- [Collected data entries]:

********

Lemma updateTodo_completed_witness :
  exists (k : nat) (t item : obj) (st' : state),
    [new_item (js "A") 5] !! k = Some t /\ get t (js "id") = VNumber 5 /\
    (forall (j : nat) (t' : obj),
       (j < k)%nat -> [new_item (js "A") 5] !! j = Some t' ->
       get t' (js "id") <> VNumber 5) /\
    updateTodo [(js "id", VNumber 5); (js "completed", VBool true)] store_A
      = (Normal (Resolved item), st') /\
    get item (js "completed") = VBool true /\
    get item (js "title") = get t (js "title") /\
    get item (js "id") = get t (js "id") /\
    (forall key, key <> js "completed" -> get item key = get t key) /\
    holds st' (<[k := item]> [new_item (js "A") 5]) /\
    List.length (<[k := item]> [new_item (js "A") 5])
      = List.length [new_item (js "A") 5] /\
    (forall j : nat, j <> k ->
       (<[k := item]> [new_item (js "A") 5]) !! j = [new_item (js "A") 5] !! j).
Proof.
  apply (updateTodo_completed (VNumber 5) store_A [new_item (js "A") 5]).
  - reflexivity.
  - exists (new_item (js "A") 5). split; [now left | reflexivity].
Defined.

(** *** [removeTodo] *)

Lemma filter_bool_Prop {A} (f : A -> bool) (P : A -> Prop) `{!forall x, Decision (P x)}
    (l : list A) :
  (forall x, f x = true <-> P x) -> List.filter f l = filter P l.
Proof.
  intros Hf. induction l as [|x l IH]; [reflexivity|].
  simpl. rewrite filter_cons. destruct (decide (P x)) as [HP|HP].
  - apply Hf in HP. rewrite HP. now rewrite IH.
  - destruct (f x) eqn:E; [now apply Hf in E|]. exact IH.
Qed.

Lemma remove_filter (id : value) (todos : list obj) :
  List.filter (fun todo => negb (strict_eq (get todo (js "id")) id)) todos
  = filter (fun todo => get todo (js "id") <> id) todos.
Proof.
  apply filter_bool_Prop. intros t. rewrite negb_true_iff. split.
  - apply strict_eq_false.
  - apply strict_eq_neq.
Qed.

Lemma filter_id {A} (P : A -> Prop) `{!forall x, Decision (P x)} (l : list A) :
  (forall x, In x l -> P x) -> filter P l = l.
Proof.
  induction l as [|x l IH]; intros Hall; [reflexivity|].
  rewrite filter_cons_True by (apply Hall; now left).
  rewrite IH; [reflexivity|]. intros y Hy. apply Hall. now right.
Qed.

(** C6.  When no record of the collection has the given id, [removeTodo]
    returns a promise resolved with the collection, and the collection the
    element holds afterwards is the one it held before: the same records,
    hence the same length. *)
Theorem removeTodo_unknown_id (id : value) (st : state) (todos : list obj) :
  holds st todos ->
  (forall t, In t todos -> get t (js "id") <> id) ->
  exists st',
    removeTodo id st = (Normal (Resolved todos), st') /\
    holds st' todos /\
    localStorage st' = <[name st := Json.stringify todos]> (localStorage st).
Proof.
  intros Hst Hnone.
  pose proof (removeTodo_ok id st todos Hst) as E. simpl in E.
  rewrite remove_filter, (filter_id _ _ Hnone) in E.
  eexists. split; [exact E|]. split.
  - apply holds_committed.
  - apply localStorage_committed.
Qed.

Lemma removeTodo_unknown_id_witness :
  exists st',
    removeTodo (VNumber 6) store_A = (Normal (Resolved [new_item (js "A") 5]), st') /\
    holds st' [new_item (js "A") 5] /\
    localStorage st'
      = <[name store_A := Json.stringify [new_item (js "A") 5]]> (localStorage store_A).
Proof.
  apply (removeTodo_unknown_id (VNumber 6) store_A [new_item (js "A") 5]).
  - reflexivity.
  - intros t [<-|[]]. vm_compute. discriminate.
Defined.

(** C10.  [removeTodo( id )] resolves with, and leaves in the element, the
    collection filtered by [todo.id !== id]: every record with that id is
    gone, however many there are, and the others stay in their order. *)
Theorem removeTodo_filters (id : value) (st : state) (todos : list obj) :
  holds st todos ->
  exists st',
    removeTodo id st
      = (Normal (Resolved (filter (fun todo => get todo (js "id") <> id) todos)), st') /\
    holds st' (filter (fun todo => get todo (js "id") <> id) todos) /\
    (forall t, t ∈ filter (fun todo => get todo (js "id") <> id) todos
               <-> get t (js "id") <> id /\ t ∈ todos) /\
    filter (fun todo => get todo (js "id") <> id) todos `sublist_of` todos.
Proof.
  intros Hst.
  pose proof (removeTodo_ok id st todos Hst) as E. simpl in E.
  rewrite remove_filter in E.
  eexists. split; [exact E|]. split; [apply holds_committed|]. split.
  - intros t. now rewrite list_elem_of_filter.
  - apply sublist_filter.
Qed.

Example removeTodo_duplicates :
  fst (removeTodo (VNumber 5)
         (setLocalStorage [new_item (js "A") 5; new_item (js "B") 7; new_item (js "C") 5]
            empty_store))
  = Normal (Resolved [new_item (js "B") 7]).
Proof. reflexivity. Qed.

Lemma removeTodo_filters_witness :
  exists st',
    removeTodo (VNumber 5) store_A
      = (Normal (Resolved (filter (fun todo => get todo (js "id") <> VNumber 5)
                             [new_item (js "A") 5])), st') /\
    holds st' (filter (fun todo => get todo (js "id") <> VNumber 5) [new_item (js "A") 5]) /\
    (forall t, t ∈ filter (fun todo => get todo (js "id") <> VNumber 5) [new_item (js "A") 5]
               <-> get t (js "id") <> VNumber 5 /\ t ∈ [new_item (js "A") 5]) /\
    filter (fun todo => get todo (js "id") <> VNumber 5) [new_item (js "A") 5]
      `sublist_of` [new_item (js "A") 5].
Proof.
  apply (removeTodo_filters (VNumber 5) store_A [new_item (js "A") 5]).
  reflexivity.
Defined.

(** *** [find] *)

Lemma get_unowned (o : obj) (k : jstring) : owns o k = false -> get o k = VUndefined.
Proof.
  unfold owns, keys. induction o as [|[k0 v0] o IH]; [reflexivity|].
  cbn [List.map existsb fst get]. intros [H1 H2]%orb_false_iff.
  rewrite H1. now apply IH.
Qed.

(** A read of a name that [Object.prototype] does not have is the own
    property, or [undefined]. *)
Lemma read_get (o : obj) (k : jstring) : inherited k = false -> read o k = Some (get o k).
Proof.
  intros H. unfold read. rewrite H.
  destruct (owns o k) eqn:E; [reflexivity|]. now rewrite get_unowned.
Qed.

Lemma query_matches_Forall (ks : list jstring) (query todo : obj) :
  query_matches ks query todo = true
  <-> Forall (fun k => read todo k = Some (get query k)) ks.
Proof.
  induction ks as [|k ks IH]; cbn [query_matches].
  - split; [constructor | reflexivity].
  - destruct (read todo k) as [v|] eqn:R.
    + destruct (strict_eq (get query k) v) eqn:E; cbn [negb].
      * apply strict_eq_eq in E. rewrite IH. split.
        -- intros H. constructor; [congruence | exact H].
        -- intros H. now inversion H.
      * apply strict_eq_false in E. split; [discriminate|].
        intros H. inversion H; subst. congruence.
    + cbn [negb]. split; [discriminate|].
      intros H. inversion H; subst. congruence.
Qed.

(** C7.  [find( query )] resolves with the records that agree with
    [query] on every field [query] names, in the order of the collection
    (a record occurs as often and where it did); without a query it
    resolves with the whole collection.  The field of a record is what
    [todo[ k ]] reads: for a name that [Object.prototype] does not have,
    the property of the record, [undefined] when it has none. *)
Theorem find_exact_match (query : obj) (st : state) (todos : list obj) :
  holds st todos ->
  find (Some query) st = Normal (Resolved (filter (matches query) todos)) /\
  find None st = Normal (Resolved todos) /\
  (forall t, t ∈ filter (matches query) todos
             <-> (forall k, k ∈ keys query -> read t k = Some (get query k)) /\
                 t ∈ todos) /\
  (Forall (fun k => inherited k = false) (keys query) ->
   forall t, t ∈ filter (matches query) todos
             <-> (forall k, k ∈ keys query -> get t k = get query k) /\ t ∈ todos) /\
  filter (matches query) todos `sublist_of` todos.
Proof.
  intros Hst.
  assert (Hin : forall t, t ∈ filter (matches query) todos
                  <-> (forall k, k ∈ keys query -> read t k = Some (get query k)) /\
                      t ∈ todos).
  { intros t. rewrite list_elem_of_filter. unfold matches. now rewrite Forall_forall. }
  split; [|split; [|split; [|split]]].
  - unfold find. rewrite Hst. simpl. do 2 f_equal.
    apply filter_bool_Prop. intros t. apply query_matches_Forall.
  - now apply find_all.
  - exact Hin.
  - intros Hplain t. rewrite Hin. rewrite Forall_forall in Hplain.
    split; intros [H Ht]; (split; [|exact Ht]); intros k Hk.
    + specialize (H k Hk). rewrite (read_get t k (Hplain k Hk)) in H. congruence.
    + rewrite (read_get t k (Hplain k Hk)). f_equal. now apply H.
  - apply sublist_filter.
Qed.

Example find_completed :
  find (Some [(js "completed", VBool true)])
    (setLocalStorage
       [new_item (js "A") 5; set (new_item (js "B") 7) (js "completed") (VBool true)]
       empty_store)
  = Normal (Resolved [set (new_item (js "B") 7) (js "completed") (VBool true)]).
Proof. reflexivity. Qed.

(** A record that has no property [toString] inherits one, which is not
    [undefined]: the criteria [{toString: undefined}] match no record,
    the criteria [{nothing: undefined}] every record. *)
Example find_inherited_name :
  find (Some [(js "toString", VUndefined)]) store_A = Normal (Resolved []) /\
  find (Some [(js "nothing", VUndefined)]) store_A
  = Normal (Resolved [new_item (js "A") 5]).
Proof. split; reflexivity. Qed.

Lemma find_exact_match_witness :
  find (Some [(js "completed", VBool true)]) store_AB
  = Normal (Resolved [set (new_item (js "B") 7) (js "completed") (VBool true)]) /\
  find None store_AB
  = Normal (Resolved [new_item (js "A") 5;
                      set (new_item (js "B") 7) (js "completed") (VBool true)]).
Proof.
  destruct (find_exact_match [(js "completed", VBool true)] store_AB
              [new_item (js "A") 5;
               set (new_item (js "B") 7) (js "completed") (VBool true)] eq_refl)
    as (H1 & H2 & _).
  split; [|exact H2]. etransitivity; [exact H1|]. reflexivity.
Defined.

(** *** [count] *)

Lemma count_loop_truthy (todos : list obj) (acc : Z) :
  count_loop todos acc
  = (acc + Z.of_nat (List.length
       (filter (fun t => truthy (get t (js "completed")) = true) todos)))%Z.
Proof.
  revert acc. induction todos as [|t todos IH]; intros acc.
  - simpl. lia.
  - simpl count_loop. rewrite IH, filter_cons.
    destruct (truthy (get t (js "completed"))) eqn:E.
    + rewrite decide_True by reflexivity. simpl List.length. lia.
    + rewrite decide_False by discriminate. reflexivity.
Qed.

********

- [WHAT THIS TASK INVOLVES]: Where the line containing "by discriminate. reflexivity." appears in the data above, begin there and reproduce every line to the end exactly; include nothing else.

- [TASK RESPONSE]:
    + rewrite decide_False by discriminate. reflexivity.
Qed.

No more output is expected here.